(** C3: a non-empty result list is split into the crisis-priority results
    (priority ["high"], or every result when the query has one of the five
    keywords) and the others, each in the order of the search; the blocks
    are packed from the crisis-priority results first, the i-th packed block
    being the block of the i-th result of that order; with a high-priority
    result and a normal one, the first block of the output is the
    high-priority one. *)
Theorem crisis_results_first env rag q k L :
  let rag' := lazy_load env rag in
  let results := search env (embedding_model rag') q k score_threshold in
  let crisis := filter (fun r => is_crisis q r = true) results in
  let other := filter (fun r => ~ is_crisis q r = true) results in
  let by_similarity := fun a b => (r_similarity b <= r_similarity a)%Qc in
  results <> [] ->
  (forall r, is_crisis q r = true <->
     r_metadata r !! "priority" = Some (VStr "high") \/
     exists keyword,
       In keyword ["suicide"; "crisis"; "emergency"; "harm"; "danger"] /\
       Py.contains keyword (Py.lower q) = true) /\
  crisis ++ other ≡ₚ results /\
  sublist crisis results /\ sublist other results /\
  StronglySorted by_similarity crisis /\ StronglySorted by_similarity other /\
  retrieve_try env rag' q k L
    = (let! parts := pack L (crisis ++ other) [] 0 in Ret (Py.join SEPARATOR parts)) /\
  forall parts,
    pack L (crisis ++ other) [] 0 = Ret parts ->
    fst (retrieve_knowledge env rag q k L) = Py.join SEPARATOR parts /\
    (forall i p, parts !! i = Some p ->
       exists r, (crisis ++ other) !! i = Some r /\ is_block_of r p) /\
    (forall high normal,
       results = [normal; high] ->
       is_crisis q high = true -> is_crisis q normal = false ->
       (forall p, parts !! 0%nat = Some p -> is_block_of high p) /\
       (forall info,
          source_info (r_metadata high) = Ret info ->
          Py.len (info +:+ Py.LF +:+ Py.strip (r_text high)) <= L ->
          exists rest, parts = (info +:+ Py.LF +:+ Py.strip (r_text high)) :: rest)).
Proof.
  intros rag' results crisis other by_similarity Hne.
  assert (Hsorted : StronglySorted by_similarity results).
  { apply search_sorted. }
  assert (Htry : retrieve_try env rag' q k L
                 = (let! parts := pack L (crisis ++ other) [] 0 in
                    Ret (Py.join SEPARATOR parts))).
  { unfold retrieve_try. fold results.
    rewrite (other_results_filter _ results results) by auto.
    fold crisis. fold other. destruct results; [congruence | reflexivity]. }
  split; [apply is_crisis_spec|].
  split; [apply filter_app_complement|].
  split; [apply sublist_filter|]. split; [apply sublist_filter|].
  split; [now apply StronglySorted_filter|]. split; [now apply StronglySorted_filter|].
  split; [exact Htry|].
  intros parts Hpack.
  assert (Hblocks : forall i p, parts !! i = Some p ->
                    exists r, (crisis ++ other) !! i = Some r /\ is_block_of r p).
  { destruct (pack_blocks _ _ _ _ _ Hpack) as (new & n & -> & Hnew).
    intros i p Hp. simpl in Hp.
    destruct (Forall2_lookup_r _ _ _ _ _ Hnew Hp) as (r & Hr & Hb).
    exists r. split; [|exact Hb]. apply lookup_take_Some in Hr. tauto. }
  split; [|split; [exact Hblocks|]].
  - unfold retrieve_knowledge. fold rag'. rewrite Htry, Hpack. reflexivity.
  - intros high normal Hres Hhigh Hnormal.
    assert (Horder : crisis ++ other = [high; normal]).
    { unfold crisis, other. rewrite Hres, !filter_cons, !filter_nil.
      repeat case_decide; try reflexivity; congruence. }
    split.
    + intros p Hp. destruct (Hblocks _ _ Hp) as (r & Hr & Hb).
      rewrite Horder in Hr. injection Hr as <-. exact Hb.
    + intros info Hinfo Hfit. rewrite Horder in Hpack.
      eapply pack_first_fits; eassumption.
Qed.

Lemma crisis_results_first_witness :
  exists rest,
    fst (retrieve_knowledge toy_env rag_priority "xyz" 3 1500)
    = Py.join SEPARATOR
        (("[Crisis Resource] (crisis_guide)" +:+ Py.LF +:+ "abcd") :: rest).
Proof.
  pose proof (crisis_results_first toy_env rag_priority "xyz" 3 1500) as H.
  cbv zeta in H.
  destruct H as (_ & _ & _ & _ & _ & _ & _ & H); [vm_compute; discriminate|].
  edestruct H as (Hout & _ & Hpart); [vm_compute; reflexivity|].
  edestruct Hpart as [_ Hfirst]; [vm_compute; reflexivity ..|].
  edestruct Hfirst as [rest Hrest];
    [vm_compute; reflexivity | vm_compute; discriminate |].
  exists rest. rewrite Hout. f_equal. exact Hrest.
Defined.

(** ** The error policy of [retrieve_knowledge] *)

Lemma retrieve_try_packs env rag q k L :
  let results := search env (embedding_model rag) q k score_threshold in
  results <> [] ->
  retrieve_try env rag q k L
  = (let! parts := pack L (filter (fun r => is_crisis q r = true) results ++
                           filter (fun r => ~ is_crisis q r = true) results) [] 0 in
     Ret (Py.join SEPARATOR parts)).
Proof.
  intros results Hne. unfold retrieve_try. fold results.
  rewrite (other_results_filter _ results results) by auto.
  destruct results; [congruence | reflexivity].
Qed.

(** C1, as the code has it: the call, its handler included, always returns
    a string and never raises. It returns the default context when the
    search returns nothing, which is also what an exception inside the search
    leads to, and when the prioritisation or the packing raises; otherwise it
    returns the packed blocks joined by the separator. An exception in the
    lazy load is caught in the loader, which leaves the store as it was and
    the flag unset; retrieval then goes on with that store in the same way. *)
Theorem retrieve_knowledge_never_raises env rag q k L :
  let rag' := lazy_load env rag in
  let results := search env (embedding_model rag') q k score_threshold in
  let ordered := filter (fun r => is_crisis q r = true) results ++
                 filter (fun r => ~ is_crisis q r = true) results in
  let out := retrieve_knowledge env rag q k L in
  retrieve_knowledge_outcome env rag q k L = Ret out /\
  snd out = rag' /\
  (forall e, search_try env (embedding_model rag') q k score_threshold = Raise e ->
             results = [] /\ fst out = _get_default_context q) /\
  (forall e, retrieve_try env rag' q k L = Raise e ->
             fst out = _get_default_context q) /\
  (results = [] -> fst out = _get_default_context q) /\
  (results <> [] -> forall e, pack L ordered [] 0 = Raise e ->
                    fst out = _get_default_context q) /\
  (results <> [] -> forall parts, pack L ordered [] 0 = Ret parts ->
                    fst out = Py.join SEPARATOR parts) /\
  (forall e, knowledge_loaded rag = false -> mental_health_docs env = Raise e ->
             embedding_model rag' = embedding_model rag /\ knowledge_loaded rag' = false).
Proof.
  intros rag' results ordered out.
  assert (Hempty : results = [] -> fst out = _get_default_context q).
  { intros H. unfold out, retrieve_knowledge. fold rag'.
    now rewrite (retrieve_try_empty _ _ _ _ _ H). }
  assert (Hraise : forall e, retrieve_try env rag' q k L = Raise e ->
                             fst out = _get_default_context q).
  { intros e He. unfold out, retrieve_knowledge. fold rag'. now rewrite He. }
  split; [|split; [apply retrieve_knowledge_state|]].
  { unfold retrieve_knowledge_outcome, out, retrieve_knowledge, try_except. fold rag'.
    now destruct (retrieve_try env rag' q k L). }
  split; [|split; [exact Hraise|split; [exact Hempty|split; [|split]]]].
  - intros e He.
    assert (Hnil : results = []) by (unfold results, search; now rewrite He).
    split; [exact Hnil | now apply Hempty].
  - intros Hne e He. apply (Hraise e).
    rewrite (retrieve_try_packs env rag' q k L Hne). fold results. fold ordered.
    now rewrite He.
  - intros Hne parts Hparts. unfold out, retrieve_knowledge. fold rag'.
    rewrite (retrieve_try_packs env rag' q k L Hne). fold results. fold ordered.
    now rewrite Hparts.
  - intros e Hflag Hdocs. unfold rag', lazy_load, _load_knowledge_base.
    rewrite Hflag, Hdocs. split; reflexivity.
Qed.

Lemma retrieve_knowledge_never_raises_witness :
  fst (retrieve_knowledge toy_env toy_rag "x" 0 1500) = GENERAL_CONTEXT /\
  fst (retrieve_knowledge toy_env rag_bad_type "hello" 3 1500) = GENERAL_CONTEXT /\
  fst (retrieve_knowledge toy_env toy_rag "asdkjasdkj" 3 1500) = GENERAL_CONTEXT /\
  embedding_model (lazy_load malformed_env rag_on_snapshot) = embedding_model rag_on_snapshot /\
  fst (retrieve_knowledge malformed_env rag_bad_type_on_snapshot "hello" 3 1500)
    = GENERAL_CONTEXT /\
  fst (retrieve_knowledge toy_env rag_priority "xyz" 3 1500)
    = Py.join SEPARATOR ["[Crisis Resource] (crisis_guide)" +:+ Py.LF +:+ "abcd";
                         "[Custom] (user_added)" +:+ Py.LF +:+ "abc"].
Proof.
  pose proof (retrieve_knowledge_never_raises toy_env toy_rag "x" 0 1500) as H1.
  pose proof (retrieve_knowledge_never_raises toy_env rag_bad_type "hello" 3 1500) as H2.
  pose proof (retrieve_knowledge_never_raises toy_env toy_rag "asdkjasdkj" 3 1500) as H3.
  pose proof (retrieve_knowledge_never_raises malformed_env rag_on_snapshot "x" 3 1500) as H4.
  pose proof (retrieve_knowledge_never_raises malformed_env rag_bad_type_on_snapshot
                "hello" 3 1500) as H5.
  pose proof (retrieve_knowledge_never_raises toy_env rag_priority "xyz" 3 1500) as H6.
  cbv zeta in H1, H2, H3, H4, H5, H6.
  destruct H1 as (_ & _ & H1 & _). destruct H2 as (_ & _ & _ & H2 & _).
  destruct H3 as (_ & _ & _ & _ & H3 & _).
  destruct H4 as (_ & _ & _ & _ & _ & _ & _ & H4).
  destruct H5 as (_ & _ & _ & _ & _ & H5 & _).
  destruct H6 as (_ & _ & _ & _ & _ & _ & H6 & _).
  split; [|split; [|split; [|split; [|split]]]].
  - rewrite (proj2 (H1 AssertionError ltac:(vm_compute; reflexivity))). reflexivity.
  - rewrite (H2 AttributeError); [reflexivity | vm_compute; reflexivity].
  - rewrite H3; [reflexivity | vm_compute; reflexivity].
  - apply (H4 KeyError); reflexivity.
  - rewrite (H5 ltac:(vm_compute; discriminate) AttributeError);
      [reflexivity | vm_compute; reflexivity].
  - apply H6; [vm_compute; discriminate | vm_compute; reflexivity].
Defined.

> [EXERCISE INSTRUCTIONS]: In the entries above, which lines hold the word "zeta"? Copy them out.

> [RESPONSE AREA]:
  cbv zeta in H.
  cbv zeta in H1, H2, H3, H4, H5, H6.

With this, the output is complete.